DATA FOR THIS TASK: Begin

(* ===== verification/LoginController.v ===== *)
(** * The Login controller (internal/controller/login_controller.go)

    Creation, password rotation keyed on the Secret's resource version, default
    database, server roles, and deletion blocked while the login has users. *)
From S2P Require Import Prelude Types SqlClient Kube Helpers SetReconcile.

Module LoginCtl.
Section Controller.
Context `{GoEnv} {K D Conn : Type} `{KubeClient K} `{SQLClient Conn D} `{KubeUtil}.
(** [r.SQLClientFactory]. *)
Variable factory : ClientFactory Conn D.
Abbreviation M A := (Go (World K D Conn) ReconcileResult A).

Definition setConditionAndReturn (login : Login) (status reason message : string) : M ReconcileResult :=
  set_condition_and_return (StatusPatch KLogin) login status reason message.

(** Step 7: create the login, or set the password when the Secret changed. *)
Definition ensure_login (login : Login) (c : Conn) (pwSecret : Secret) (loginPassword : string) : M unit :=
  let name := login_LoginName (o_spec login) in
  exists_ ← try_query (sql c "LoginExists" [name] (LoginExists name))
              "failed to check login existence";
  if negb exists_ then
    try_op (sql c "CreateLogin" [name; loginPassword] (CreateLogin name loginPassword))
      (Sprintf "failed to create login %s" [name]) ;;
    Event EventTypeNormal "LoginCreated" (Sprintf "Login %s created" [name])
  else if negb (String.eqb (ResourceVersion (o_meta pwSecret))
                  (PasswordSecretResourceVersion (extra (o_status login)))) then
    try_op (sql c "UpdateLoginPassword" [name; loginPassword] (UpdateLoginPassword name loginPassword))
      "failed to update login password" ;;
    Event EventTypeNormal "LoginPasswordRotated" (Sprintf "Login %s password rotated" [name])
  else mret tt.

Definition reconcile_default_database (login : Login) (c : Conn) : M unit :=
  let name := login_LoginName (o_spec login) in
  if_some (login_DefaultDatabase (o_spec login)) (fun desired =>
    currentDB ← try_query (sql c "GetLoginDefaultDatabase" [name] (GetLoginDefaultDatabase name))
                  "failed to get default database";
    when (negb (String.eqb currentDB desired)) (
      try_op (sql c "SetLoginDefaultDatabase" [name; desired] (SetLoginDefaultDatabase name desired))
        "failed to set default database")).

Definition role_calls (c : Conn) (loginName : string) : SetCalls (K := K) (D := D) (Conn := Conn) := {|
  get_items := sql c "GetLoginServerRoles" [loginName] (GetLoginServerRoles loginName);
  add_item role := sql c "AddLoginToServerRole" [loginName; role] (AddLoginToServerRole loginName role);
  remove_item role :=
    sql c "RemoveLoginFromServerRole" [loginName; role] (RemoveLoginFromServerRole loginName role);
  get_failed := ErrWrap "failed to get server roles";
  add_failed role := ErrWrap (Sprintf "failed to add role %s" [role]);
  remove_failed role := ErrWrap (Sprintf "failed to remove role %s" [role]);
  added role := Event EventTypeNormal "ServerRoleAdded"
    (Sprintf "Login %s added to server role %s" [loginName; role]);
  removed role := Event EventTypeNormal "ServerRoleRemoved"
    (Sprintf "Login %s removed from server role %s" [loginName; role])
|}.

Definition reconcileServerRoles (c : Conn) (loginName : string) (desiredRoles : list string)
    : Go (World K D Conn) (option error) (option error) :=
  reconcile_set (role_calls c loginName) desiredRoles.

(** Step 8. *)
Definition report_ready (login : Login) (pwSecret : Secret) : M ReconcileResult :=
  Metric "ReconcileTotal" ["Login"; "success"] Inc ;;
  Metric "LoginCount" [Name (o_meta login); Namespace (o_meta login); login_LoginName (o_spec login)] (SetTo 1) ;;
  let updated := with_ready ConditionTrue ReasonReady
    (Sprintf "Login %s is ready" [login_LoginName (o_spec login)])
    (with_extra (mkLoginStatus (ResourceVersion (o_meta pwSecret))) login) in
  try_write (StatusPatch KLogin login updated) ;;
  d ← requeueWithJitter requeueInterval;
  return_ (RequeueIn d, None).
(* ===== verification/DatabaseUserController.v ===== *)
(** * The DatabaseUser controller (internal/controller/databaseuser_controller.go)

    A database user of the login its [loginRef] names, and its roles; deletion is
    blocked while the user owns objects. *)
From S2P Require Import Prelude Types SqlClient Kube Helpers SetReconcile.

Module UserCtl.
Section Controller.
Context `{GoEnv} {K D Conn : Type} `{KubeClient K} `{SQLClient Conn D} `{KubeUtil}.
(** [r.SQLClientFactory]. *)
Variable factory : ClientFactory Conn D.
Abbreviation M A := (Go (World K D Conn) ReconcileResult A).

Definition setConditionAndReturn (dbUser : DatabaseUser) (status reason message : string)
    : M ReconcileResult :=
  set_condition_and_return (StatusPatch KDatabaseUser) dbUser status reason message.

(** Steps 6 and 7. *)
Definition ensure_user (dbUser : DatabaseUser) (c : Conn) (loginName : string) : M unit :=
  let db := user_DatabaseName (o_spec dbUser) in
  let name := user_UserName (o_spec dbUser) in
  exists_ ← try_query (sql c "UserExists" [db; name] (UserExists db name))
              "failed to check user existence";
  when (negb exists_) (
    try_op (sql c "CreateUser" [db; name; loginName] (CreateUser db name loginName))
      (Sprintf "failed to create user %s" [name]) ;;
    Event EventTypeNormal "DatabaseUserCreated" (Sprintf "User %s created in database %s" [name; db])).

Definition role_calls (c : Conn) (dbName userName : string) : SetCalls (K := K) (D := D) (Conn := Conn) := {|
  get_items := sql c "GetUserDatabaseRoles" [dbName; userName] (GetUserDatabaseRoles dbName userName);
  add_item role :=
    sql c "AddUserToDatabaseRole" [dbName; userName; role] (AddUserToDatabaseRole dbName userName role);
  remove_item role :=
    sql c "RemoveUserFromDatabaseRole" [dbName; userName; role]
      (RemoveUserFromDatabaseRole dbName userName role);
  get_failed := ErrWrap "failed to get database roles";
  add_failed role := ErrWrap (Sprintf "failed to add role %s" [role]);
  remove_failed role := ErrWrap (Sprintf "failed to remove role %s" [role]);
  added role := Event EventTypeNormal "DatabaseRoleAdded"
    (Sprintf "User %s added to database role %s" [userName; role]);
  removed role := Event EventTypeNormal "DatabaseRoleRemoved"
    (Sprintf "User %s removed from database role %s" [userName; role])
|}.

Definition reconcileDatabaseRoles (c : Conn) (dbName userName : string) (desiredRoles : list string)
    : Go (World K D Conn) (option error) (option error) :=
  reconcile_set (role_calls c dbName userName) desiredRoles.

(** Steps 6 to 8, once connected. *)
Definition reconcile_connected (dbUser : DatabaseUser) (c : Conn) (loginName : string)
    : M ReconcileResult :=
  let db := user_DatabaseName (o_spec dbUser) in
  let name := user_UserName (o_spec dbUser) in
  ensure_user dbUser c loginName ;;
  err ← fn (reconcileDatabaseRoles c db name (user_DatabaseRoles (o_spec dbUser)));
  on_err err (fun e =>
    Metric "ReconcileErrors" ["DatabaseUser"; "DatabaseRoleReconciliation"] Inc ;;
    return_ (Result0, Some e)) ;;
  Metric "ReconcileTotal" ["DatabaseUser"; "success"] Inc ;;
  setConditionAndReturn dbUser ConditionTrue ReasonReady
    (Sprintf "User %s is ready in database %s" [name; db]).

(** Steps 2 to 5 for a live object. *)
Definition reconcile_live (dbUser : DatabaseUser) : M ReconcileResult :=
  dbUser ← (if ContainsFinalizer (o_meta dbUser) Finalizer then mret dbUser
            else try_write (Update KDatabaseUser (with_meta (AddFinalizer (o_meta dbUser) Finalizer) dbUser)));
  let ns := Namespace (o_meta dbUser) in
  let refName := loginref_Name (user_LoginRef (o_spec dbUser)) in
  let secretName := sec_Name (CredentialsSecret (user_Server (o_spec dbUser))) in
  r ← Get KLogin (mkKey ns refName);
  match r with
  | inr err =>
      if IsNotFound err then
        setConditionAndReturn dbUser ConditionFalse ReasonLoginRefNotFound
          (Sprintf "Login CR %q not found" [strconv_quote refName])
      else return_ (Result0, Some err)
  | inl login =>
  r ← getCredentialsFromSecret ns secretName;
  match r with
  | inr err =>
      if IsNotFound err then
        setConditionAndReturn dbUser ConditionFalse ReasonSecretNotFound
          (Sprintf "Secret %q not found" [strconv_quote secretName])
      else setConditionAndReturn dbUser ConditionFalse ReasonInvalidCredentialsSecret (err_text err)
  | inl (username, password) =>
  r ← connectToSQL (user_Server (o_spec dbUser)) username password factory;
  match r with
  | inr err =>
      Event EventTypeWarning ReasonConnectionFailed (err_text err) ;;
      fail "failed to connect to SQL Server" err
  | inl c =>
      defer_ (sql c "Close" [] Close ;; mret tt)
        (reconcile_connected dbUser c (login_LoginName (o_spec login)))
  end end end.

Definition release (dbUser : DatabaseUser) : M ReconcileResult :=
  let dbUser := with_meta (RemoveFinalizer (o_meta dbUser) Finalizer) dbUser in
  try_write (Update KDatabaseUser dbUser) ;;
  return_ (Result0, None).

(** The user still owns objects: report it and come back later. *)
Definition owns_objects (dbUser : DatabaseUser) : M ReconcileResult :=
  Event EventTypeWarning ReasonUserOwnsObjects
    (Sprintf "User %s owns objects in database %s"
      [user_UserName (o_spec dbUser); user_DatabaseName (o_spec dbUser)]) ;;
  StatusPatch KDatabaseUser dbUser (with_ready_condition ConditionFalse ReasonUserOwnsObjects
    "User owns objects in the database, transfer ownership first" dbUser) ;;
  d ← requeueWithJitter requeueInterval;
  return_ (RequeueIn d, None).

Definition drop_user (dbUser : DatabaseUser) (c : Conn) : M unit :=
  let db := user_DatabaseName (o_spec dbUser) in
  let name := user_UserName (o_spec dbUser) in
  err ← sql c "DropUser" [db; name] (DropUser db name);
  match err with
  | Some _ => mret tt
  | None => Event EventTypeNormal "DatabaseUserDropped"
              (Sprintf "User %s dropped from database %s" [name; db])
  end.

(** The cleanup once connected. *)
Definition delete_connected (dbUser : DatabaseUser) (c : Conn) : M ReconcileResult :=
  let db := user_DatabaseName (o_spec dbUser) in
  let name := user_UserName (o_spec dbUser) in
  ' (owns, err) ← sql c "UserOwnsObjects" [db; name] (UserOwnsObjects db name);
  match err with
  | Some _ => drop_user dbUser c ;; release dbUser  (* failed to check if user owns objects *)
  | None => if owns : bool then owns_objects dbUser else drop_user dbUser c ;; release dbUser
  end.

(** There is no deletion policy: the user is always dropped. *)
Definition handleDeletion (dbUser : DatabaseUser) : M ReconcileResult :=
  if negb (ContainsFinalizer (o_meta dbUser) Finalizer) then return_ (Result0, None)
  else
    r ← getCredentialsFromSecret (Namespace (o_meta dbUser))
          (sec_Name (CredentialsSecret (user_Server (o_spec dbUser))));
    match r with
    | inr _ => release dbUser
    | inl (username, password) =>
        r ← connectToSQL (user_Server (o_spec dbUser)) username password factory;
        match r with
        | inr _ => release dbUser
        | inl c => defer_ (sql c "Close" [] Close ;; mret tt) (delete_connected dbUser c)
        end
    end.

Definition Reconcile (req : NamespacedName) : M ReconcileResult :=
  _ ← Now;
  defer_ (_ ← Now; Metric "ReconcileDuration" ["DatabaseUser"] Observed) (
    r ← Get KDatabaseUser req;
    match r with
    | inr err => if IsNotFound err then return_ (Result0, None) else return_ (Result0, Some err)
    | inl dbUser =>
        match DeletionTimestamp (o_meta dbUser) with
        | Some _ => handleDeletion dbUser
        | None => reconcile_live dbUser
        end
    end).

(** ** Theorems *)
Context `{!GoEnvLaws} `{!SQLClientLaws Conn D} `{!KubeUtilLaws}.
Implicit Types (w : World K D Conn) (dbUser : DatabaseUser).

Section Steps.
Context (dbUser : DatabaseUser) (c : Conn) (P : Action Conn -> D -> Prop).
Let db := user_DatabaseName (o_spec dbUser).
Let name := user_UserName (o_spec dbUser).
Context (HP : forall a d, ~ ready_patch a -> P a d).
Ltac permit ::= solve [ apply HP; intros [] | auto ].

Definition at_view (v : UserView) w : Prop := v_user c (w_sql w) db name = Some v.

(** A user there was is left as it is; a new one belongs to the login. *)
Lemma ensure_user_spec loginName w :
  does P (ensure_user dbUser c loginName)
    (fun _ w' => exists v, at_view v w' /\
       match v_user c (w_sql w) db name with
       | Some v0 => v = v0
       | None => uv_login v = loginName
       end) (fun _ _ => True) w.
Proof.
  unfold ensure_user, at_view. fold db name. does_step.
  eapply does_try_query; [apply UserExists_spec|permit|done|].
  intros b w1 -> Hsame. case_bool_decide as Hex; cbn [negb when].
  - destruct Hex as [v Hv]. does_step. exists v. by rewrite Hsame, Hv.
  - does_step. eapply does_try_op; [apply CreateUser_spec|permit|done|].
    intros w2 (v & Hv & Hl). does_step. exists v. split; [done|].
    by apply eq_None_not_Some in Hex as ->.
Qed.

Lemma reconcileDatabaseRoles_spec roles v w :
  at_view v w ->
  does P (reconcileDatabaseRoles c db name roles) (fun _ _ => False)
    (fun e w' => e = None -> at_view (mkUserView (uv_login v) (toSet roles) (uv_owns v)) w') w.
Proof.
  intros Hv. unfold reconcileDatabaseRoles.
  apply (reconcile_set_spec _ _ (fun s d =>
    v_user c d db name = Some (mkUserView (uv_login v) s (uv_owns v)))) with (s := uv_roles v).
  - intros r w'. cbn. by does_step.
  - intros r w'. cbn. by does_step.
  - intros s w' Hs. eapply does_sql_query; [apply GetUserDatabaseRoles_spec|permit|done|].
    intros x w'' (v1 & Hv1 & Hx) Hsame _. rewrite Hs in Hv1. injection Hv1 as <-. by rewrite Hsame.
  - intros r s w' Hs. eapply does_sql_op; [apply AddUserToDatabaseRole_spec|permit|done|].
    intros w'' (v1 & Hv1 & Hv1') _. rewrite Hs in Hv1. by injection Hv1 as <-.
  - intros r s w' Hs. eapply does_sql_op; [apply RemoveUserFromDatabaseRole_spec|permit|done|].
    intros w'' (v1 & Hv1 & Hv1') _. rewrite Hs in Hv1. by injection Hv1 as <-.
  - unfold at_view in Hv. rewrite Hv. by destruct v.
Qed.
End Steps.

DATA FOR THIS TASK: End

Output the lines above between the one holding "(fun _ w' => exists v, at_view v w' /\" and the one holding "- destruct Hex", inclusive, with nothing before or after them.

> **ANSWER SECTION**:
    (fun _ w' => exists v, at_view v w' /\
       match v_user c (w_sql w) db name with
       | Some v0 => v = v0
       | None => uv_login v = loginName
       end) (fun _ _ => True) w.
Proof.
  unfold ensure_user, at_view. fold db name. does_step.
  eapply does_try_query; [apply UserExists_spec|permit|done|].
  intros b w1 -> Hsame. case_bool_decide as Hex; cbn [negb when].
  - destruct Hex as [v Hv]. does_step. exists v. by rewrite Hsame, Hv.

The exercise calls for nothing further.